Nach gegenseitiger Anzankerei, zwei Minuten voll grauenhaften Schauspiels und mindestens zehnfach so vielen verlorenen Gehirnzellen will man schon wieder wegdrücken, aber es geht nicht. Irgendwie ist die Story doch zu fesselnd und das Gesamtkonzept zu belustigend. Der beleibte Mann, Fritz, verspielt nicht nur all seine Klamotten, sondern auch noch seine Wohnung und seine Ehefrau Petra (die Frau mit dem Leopardenoberteil), die aufgrund dessen verständlicherweise ausrastet. Dazwischen werden immer wieder “Juristen” und “Psychologen” eingeblendet, die in bester RTL Jahresabschlussshow-Manier ihren pädagogisch wertvollen Senf dazugeben, z.B. “Das finde ich gar nicht in Ordnung!”. Die Geschichte entfaltet sich immer weiter, doch wenn man die Klimax herausfinden will, muss die ganze Folge entweder auf RTL II oder auf tvnow.de erhascht werden.

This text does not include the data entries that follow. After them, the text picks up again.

Lemma claim_time_run {St} ttl (w w' : World St) now d :
  dur_nanos (Probe.duration ttl) = 0%Z →
  Probe.signed_duration_to_claim_time ttl w = (Ok (now, d), w') →
  st w' = st w ∧ ticks w' = S (ticks w)
  ∧ (now + dur_secs (default_ttl d) = clock (ticks w) + lifetime ttl)%Z.
Proof.
  unfold Probe.signed_duration_to_claim_time, Probe.checked_add, Probe.checked_sub, lifetime.
  intros Hn. destruct (Probe.negative ttl); simpl; mrun; [|by intros [= <- <- <-]].
  rewrite Hn. destruct (_ <? _)%Z; mrun; [done|]. simpl.
  destruct (_ <? _)%Z; mrun; [done|]. intros [= <- <- <-]. simpl. split_and!; [done..|].
  assert ((0 + 0) `div` 10 ^ 9 = 0)%Z as -> by done. lia.
Qed.

Lemma claims_at {St} opts t (w w' : World St) c :
  new_authn_claims opts w = (Ok c, w') → no_now opts = Some t → lc_issued_at c = t ∧ w' = w.
Proof.
  unfold new_authn_claims. intros Hrun Hnow. revert Hrun. rewrite Hnow. unfold default_now, lift.
  destruct (is_empty (no_issuer opts)), (is_nil (no_audience opts)), (is_empty (no_subject opts)),
    (is_empty (no_idp opts)); try done. mrun.
  destruct (unix_seconds t) as [n|] eqn:Hn; [|done]. apply unix_seconds_Ok in Hn as [-> _].
  destruct (time_add _ _); mrun; [|done]. destruct (unix_seconds _); mrun; [|done].
  by intros [= <- <-].
Qed.

(** The claims of a token that was minted at the time [t]. *)
Record minted_claims (args : Probe.Mint) (t : Z) (c : LoreClaims) : Prop := {
  mc_issued : i64 (lc_issued_at c);
  mc_expires : lc_expires_at c = (t + lifetime (Probe.mi_ttl args))%Z ∧ (0 <= lc_expires_at c <= i64_max)%Z;
  mc_subject : lc_subject c = Probe.mi_subject args;
  mc_issuer : lc_issuer c = Probe.mi_issuer args;
  mc_audience : lc_audience c = Probe.split_csv (Probe.mi_audience args);
  mc_resources : lc_resources c = resources_of args
}.

Lemma mint_run args (w w' : Probed) token :
  dur_nanos (Probe.duration (Probe.mi_ttl args)) = 0%Z →
  Probe.mint args w = (Ok token, w') →
  st w' = st w ∧ ticks w' = S (ticks w)
  ∧ ∃ key claims, loaded (Probe.mi_kid args) (Probe.mi_key args) (files w !! Probe.mi_key args) = Ok key
      ∧ minted_claims args (clock (ticks w)) claims ∧ sign_lore_claims key claims = Ok token.
Proof.
  intros Hn. unfold Probe.mint, Probe.signing. destruct (_ && _); [done|]. intros Hrun.
  apply bind_Ok_inv in Hrun as (key & w1 & Hload & Hrun). apply map_err_Ok_inv in Hload.
  rewrite load_pem_run in Hload. injection Hload as Hload <-.
  apply bind_Ok_inv in Hrun as ([now ttl] & w2 & Htime & Hrun).
  apply claim_time_run in Htime as (Hst & Htk & Hexp); [|done].
  apply bind_Ok_inv in Hrun as (claims & w3 & Hclaims & Hsign). apply map_err_Ok_inv in Hclaims, Hsign.
  unfold lift in Hsign. injection Hsign as Hsign <-.
  assert (w3 = w2 ∧ minted_claims args (clock (ticks w)) claims) as [-> Hc]; [|by eauto 10].
  unfold resources_of. destruct (Probe.mi_no_resources args) eqn:Hres.
  - destruct (claims_at _ now _ _ _ Hclaims eq_refl) as [Hiat ->].
    apply authn_claims_Ok in Hclaims as (_ & Hi & He & Hadd & Hsub & Hiss & Haud & _ & _ & _ & Hr).
    simpl in *. split; [done|]. split; try done; [split; [lia|done]|]. unfold resources_of. by rewrite Hres.
  - unfold new_authz_claims in Hclaims. simpl in Hclaims.
    apply bind_Ok_inv in Hclaims as (c & w4 & Hclaims & Hset). injection Hset as <- <-.
    destruct (claims_at _ now _ _ _ Hclaims eq_refl) as [Hiat ->].
    apply authn_claims_Ok in Hclaims as (_ & Hi & He & Hadd & Hsub & Hiss & Haud & _ & _ & _ & _).
    simpl in *. split; [done|]. split; simpl; try done; [split; [lia|done]|]. unfold resources_of. by rewrite Hres.
Qed.

(** ** Writing the files *)

Definition same_probe (w w' : Probed) : Prop := files w' = files w ∧ ticks w' = ticks w.

Lemma create_dir_same dir (w w' : Probed) r : create_dir_all dir w = (r, w') → same_probe w w'.
Proof. unfold create_dir_all, allowed_io, on_disk. destruct (io_refused _ _); mrun; by intros [= _ <-]. Qed.

Lemma create_parent_same path (w w' : Probed) r : Probe.create_parent path w = (r, w') → same_probe w w'.
Proof.
  unfold Probe.create_parent, context, map_err. destruct (is_empty _); [by intros [= _ <-]|].
  destruct (create_dir_all _ w) as [[]] eqn:Hc; intros [= _ <-]; by apply create_dir_same in Hc.
Qed.

(** A file that is opened without [create_new] holds what is written. *)
Lemma opened_run mode path (w w' : Probed) :
  open_options false mode path w = (Ok tt, w') →
  ticks w' = ticks w ∧ ∃ m, files w' = <[path := mkFile "" m]> (files w).
Proof.
  unfold open_options, allowed_io, on_disk. destruct (io_refused OpOpen path); mrun; [done|].
  destruct (_ && _); mrun; [done|].
  destruct (files w !! path); mrun; intros [= <-]; simpl; (split; [done|]); by eexists.
Qed.

Lemma write_run path text bytes m (w w' : Probed) (before : gmap string File) :
  files w = <[path := mkFile bytes m]> before → write_all path text w = (Ok tt, w') →
  ticks w' = ticks w ∧ files w' = <[path := mkFile (bytes +:+ text) m]> before.
Proof.
  intros Hf. unfold write_all, allowed_io, on_disk. destruct (io_refused OpWrite path); mrun; [done|].
  intros [= <-]. simpl. split; [done|]. rewrite Hf. apply map_eq. intros p.
  destruct (decide (p = path)) as [->|]; by simplify_map_eq.
Qed.

Lemma write_secret_run path text (w w' : Probed) :
  Probe.write_secret_file path text w = (Ok tt, w') →
  ticks w' = ticks w ∧ ∃ m, files w' = <[path := mkFile (text +:+ Probe.newline) m]> (files w).
Proof.
  unfold Probe.write_secret_file, context. intros Hrun.
  apply bind_Ok_inv in Hrun as ([] & w1 & Hp & Hrun). apply create_parent_same in Hp as [Hf1 Ht1].
  apply bind_Ok_inv in Hrun as ([] & w2 & Ho & Hrun). apply map_err_Ok_inv, map_err_Ok_inv in Ho.
  apply opened_run in Ho as (Ht2 & m & Hf2). apply map_err_Ok_inv, map_err_Ok_inv in Hrun.
  apply bind_Ok_inv in Hrun as ([] & w3 & Hw & Hrun).
  apply (write_run _ _ _ _ _ _ _ Hf2) in Hw as [Ht3 Hf3].
  apply (write_run _ _ _ _ _ _ _ Hf3) in Hrun as [Ht4 Hf4].
  split; [congruence|]. exists m. by rewrite Hf4, Hf1.
Qed.

Lemma write_public_run path text (w w' : Probed) :
  Probe.write_public_file path text w = (Ok tt, w') →
  ticks w' = ticks w ∧ ∃ m, files w' = <[path := mkFile text m]> (files w).
Proof.
  unfold Probe.write_public_file, context. intros Hrun.
  apply bind_Ok_inv in Hrun as ([] & w1 & Hp & Hrun). apply create_parent_same in Hp as [Hf1 Ht1].
  apply map_err_Ok_inv, map_err_Ok_inv in Hrun. apply bind_Ok_inv in Hrun as ([] & w2 & Ho & Hrun).
  apply opened_run in Ho as (Ht2 & m & Hf2).
  apply (write_run _ _ _ _ _ _ _ Hf2) in Hrun as [Ht3 Hf3].
  split; [congruence|]. exists m. by rewrite Hf3, Hf1.
Qed.

(** ** The matrix *)

Definition case_path (out_dir : string) (c : Probe.Case) : string := path_join out_dir (Probe.cs_file c).

(** The file of a case holds a token of its options, minted with [key] between two readings. *)
Definition case_written (key : SigningKey) (out_dir : string) (first last : nat) (now : gmap string File)
    (c : Probe.Case) : Prop :=
  ∃ token claims n file, now !! case_path out_dir c = Some file
    ∧ file_bytes file = token +:+ Probe.newline ∧ first ≤ n < last
    ∧ minted_claims (Probe.cs_mint c) (clock n) claims ∧ sign_lore_claims key claims = Ok token.

Lemma run_case_run out_dir c (w w' : Probed) :
  dur_nanos (Probe.duration (Probe.mi_ttl (Probe.cs_mint c))) = 0%Z →
  Probe.run_case out_dir c w = (Ok tt, w') →
  let args := Probe.cs_mint c in
  ticks w' = S (ticks w) ∧ (∀ p, p ≠ case_path out_dir c → files w' !! p = files w !! p)
  ∧ ∃ key, loaded (Probe.mi_kid args) (Probe.mi_key args) (files w !! Probe.mi_key args) = Ok key
      ∧ case_written key out_dir (ticks w) (ticks w') (files w') c.
Proof.
  intros Hn. unfold Probe.run_case, Probe.println, Probe.emit, modify_state. intros Hrun.
  apply bind_Ok_inv in Hrun as (token & w1 & Hmint & Hrun).
  apply mint_run in Hmint as (Hst & Ht & key & claims & Hkey & Hc & Hsign); [|done].
  apply bind_Ok_inv in Hrun as ([] & w2 & Hwrite & Hrun). injection Hrun as <-. simpl.
  apply write_secret_run in Hwrite as (Ht2 & m & Hf). rewrite Hst in Hf.
  split; [congruence|]. rewrite Hf. unfold case_written, case_path.
  split; [intros p Hp; by simplify_map_eq|]. exists key. split; [done|].
  exists token, claims, (ticks w), (mkFile (token +:+ Probe.newline) m).
  split_and!; [by simplify_map_eq|done|lia|lia|done..].
Qed.

Lemma cases_run out_dir kid path key cases (w w' : Probed) us :
  NoDup (case_path out_dir <$> cases) → path ∉ case_path out_dir <$> cases →
  Forall (λ c, let args := Probe.cs_mint c in Probe.mi_kid args = kid ∧ Probe.mi_key args = path
                 ∧ dur_nanos (Probe.duration (Probe.mi_ttl args)) = 0%Z) cases →
  loaded kid path (files w !! path) = Ok key →
  map_m (Probe.run_case out_dir) cases w = (Ok us, w') →
  ticks w ≤ ticks w' ∧ (∀ p, p ∉ case_path out_dir <$> cases → files w' !! p = files w !! p)
  ∧ Forall (case_written key out_dir (ticks w) (ticks w') (files w')) cases.
Proof.
  intros Hnd Hpath Hall. revert w us Hnd Hpath.
  induction Hall as [|c cases (Hkid & Hp & Hn) Hall IH]; intros w us Hnd Hpath Hkey Hrun.
  { injection Hrun as <- <-. by split_and!. }
  simpl in Hrun. apply bind_Ok_inv in Hrun as ([] & w1 & Hc & Hrun).
  apply bind_Ok_inv in Hrun as (us1 & w2 & Hrun & Hret). injection Hret as <- <-.
  rewrite fmap_cons in *. apply NoDup_cons in Hnd as [Hnew Hnd]. apply not_elem_of_cons in Hpath as [Hne Hpath].
  apply run_case_run in Hc as (Ht & Hother & key' & Hkey' & Hwritten); [|done]. cbv zeta in Hkey'.
  rewrite Hkid, Hp in Hkey'. assert (key' = key) as -> by congruence.
  destruct (IH w1 us1 Hnd Hpath) as (Ht2 & Hother2 & Hrest); [by rewrite Hother|done|].
  split; [lia|]. split.
  { intros p Hnot. apply not_elem_of_cons in Hnot as [? ?]. rewrite Hother2, Hother; done. }
  constructor.
  - destruct Hwritten as (token & claims & n & file & Hf & Hb & Hi & Hc & Hs).
    exists token, claims, n, file. rewrite Hother2 by done. split_and!; first [done|lia].
  - eapply Forall_impl; [exact Hrest|]. intros c' (token & claims & n & file & Hf & Hb & Hi & Hc & Hs).
    exists token, claims, n, file. split_and!; first [done|lia].
Qed.

Lemma first_case_key out_dir c cases (w w' : Probed) us :
  map_m (Probe.run_case out_dir) (c :: cases) w = (Ok us, w') →
  dur_nanos (Probe.duration (Probe.mi_ttl (Probe.cs_mint c))) = 0%Z →
  let args := Probe.cs_mint c in
  ∃ key, loaded (Probe.mi_kid args) (Probe.mi_key args) (files w !! Probe.mi_key args) = Ok key.
Proof.
  intros Hrun Hn. simpl in Hrun. apply bind_Ok_inv in Hrun as ([] & w1 & Hc & _).
  apply run_case_run in Hc as (_ & _ & key & Hkey & _); eauto.
Qed.

Lemma path_join_inj dir f g : starts_with "/" f = false → starts_with "/" g = false →
  path_join dir f = path_join dir g → f = g.
Proof.
  unfold path_join. intros -> ->. simpl. destruct (is_empty dir); [done|].
  destruct (String.eqb _ _); intros Heq; by repeat apply (inj (String.append _)) in Heq.
Qed.

(** What the labels of the matrix promise: the file of a case, the audience and the resources of
    its token, and how many seconds after it was minted it ends. *)
Definition promised (args : Probe.Matrix)
    : list (string * list string * list LoreResourcePermission * Z) :=
  let aud := Probe.split_csv (Probe.mx_audience args) in
  let on id permissions := [mkLoreResourcePermission (default "" (for_repository_id id)) permissions] in
  let repo := on (Probe.mx_repository_id args) in
  [("token-wildcard.jwt", aud, [mkLoreResourcePermission "urc-*" ["read"; "write"; "admin"]], 3600%Z);
   ("token-exact.jwt", aud, repo ["read"; "write"], 3600%Z);
   ("token-wrong-repo.jwt", aud, on (Probe.mx_wrong_repository_id args) ["read"; "write"], 3600%Z);
   ("token-no-resources.jwt", aud, [], 3600%Z);
   ("token-expired.jwt", aud, repo ["read"; "write"], (-3600)%Z);
   ("token-missing-remote-aud.jwt", ["lore-service"], repo ["read"; "write"], 3600%Z);
   ("token-read-only.jwt", aud, repo ["read"], 3600%Z)].

Definition keeps_promise (c : Probe.Case) (p : string * list string * list LoreResourcePermission * Z) : Prop :=
  let '(name, audience, resources, life) := p in
  Probe.cs_file c = name ∧ Probe.split_csv (Probe.mi_audience (Probe.cs_mint c)) = audience
  ∧ resources_of (Probe.cs_mint c) = resources ∧ lifetime (Probe.mi_ttl (Probe.cs_mint c)) = life.

Lemma cases_promised args : Forall2 keeps_promise (Probe.matrix_cases args) (promised args).
Proof. repeat constructor. Qed.

Lemma cases_uniform args :
  Forall (λ c, let m := Probe.cs_mint c in Probe.mi_kid m = Probe.mx_kid args
                 ∧ Probe.mi_key m = Probe.mx_key args ∧ Probe.mi_issuer m = Probe.mx_issuer args
                 ∧ Probe.mi_subject m = Probe.DEFAULT_SUBJECT
                 ∧ dur_nanos (Probe.duration (Probe.mi_ttl m)) = 0%Z
                 ∧ starts_with "/" (Probe.cs_file c) = false) (Probe.matrix_cases args).
Proof. repeat constructor. Qed.

Lemma case_paths_distinct args out_dir : NoDup (case_path out_dir <$> Probe.matrix_cases args).
Proof.
  assert (NoDup (Probe.cs_file <$> Probe.matrix_cases args)) as Hnd
    by (apply (bool_decide_eq_true_1 _); reflexivity).
  pose proof (cases_uniform args) as Hall. induction Hall as [|c cases Hc Hall IH]; [constructor|].
  rewrite fmap_cons in *. apply NoDup_cons in Hnd as [Hnew Hnd]. apply NoDup_cons. split; [|by apply IH].
  intros (c' & Heq & Hin)%list_elem_of_fmap. apply Hnew, list_elem_of_fmap.
  exists c'. split; [|done]. rewrite Forall_forall in Hall. unfold case_path in Heq.
  eapply path_join_inj; [apply Hc|by apply (Hall c')|exact Heq].
Qed.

Diesem Muster folgen ziemlich alle Hilf Mir! Episoden und meistens sind sogar hauptsächlich junge Leute in den Hauptrollen. Die Scripted-Reality Show behauptet von sich selbst, eine “Ratgeber-Serie” für Jugendliche zu sein, die sich in prekären Situationen sämtlicher Prägung befinden. Es solle immer ein Problem gezeigt werden, das im Leben eines gewöhnlichen Teenagers passieren könnte. Manche Folgen sind sogar gar nicht weit vom Schuss und zeigen Jugendliche in Geldnot, Liebeskummer oder Auseinandersetzungen mit Eltern bzw. Gleichaltrigen. Viele haben aber gar nichts mit der Prämisse zu tun. Was diese Serie allerdings so absurd macht, sind nicht nur die meist schauspieltalentfreien Protagonisten, sondern die wahnwitzigen over-the-top Plots jeder Folge. Hilf Mir! ist wie ein Autounfall, ein Flugzeugabsturz, ein Atombombenabwurf. Man kann nicht hinsehen, man will nicht, man sträubt sich dagegen, und doch passiert es und man liegt am Ende des Hilf Mir!-Bingewatching-Marathons quasi hirntot im Bett und fühlt sich ausgelaugt. War es das wert? Nein. Werde ich mir nochmal diese Aufführung des Grotesken wie hypnotisiert ansehen? Leider ja.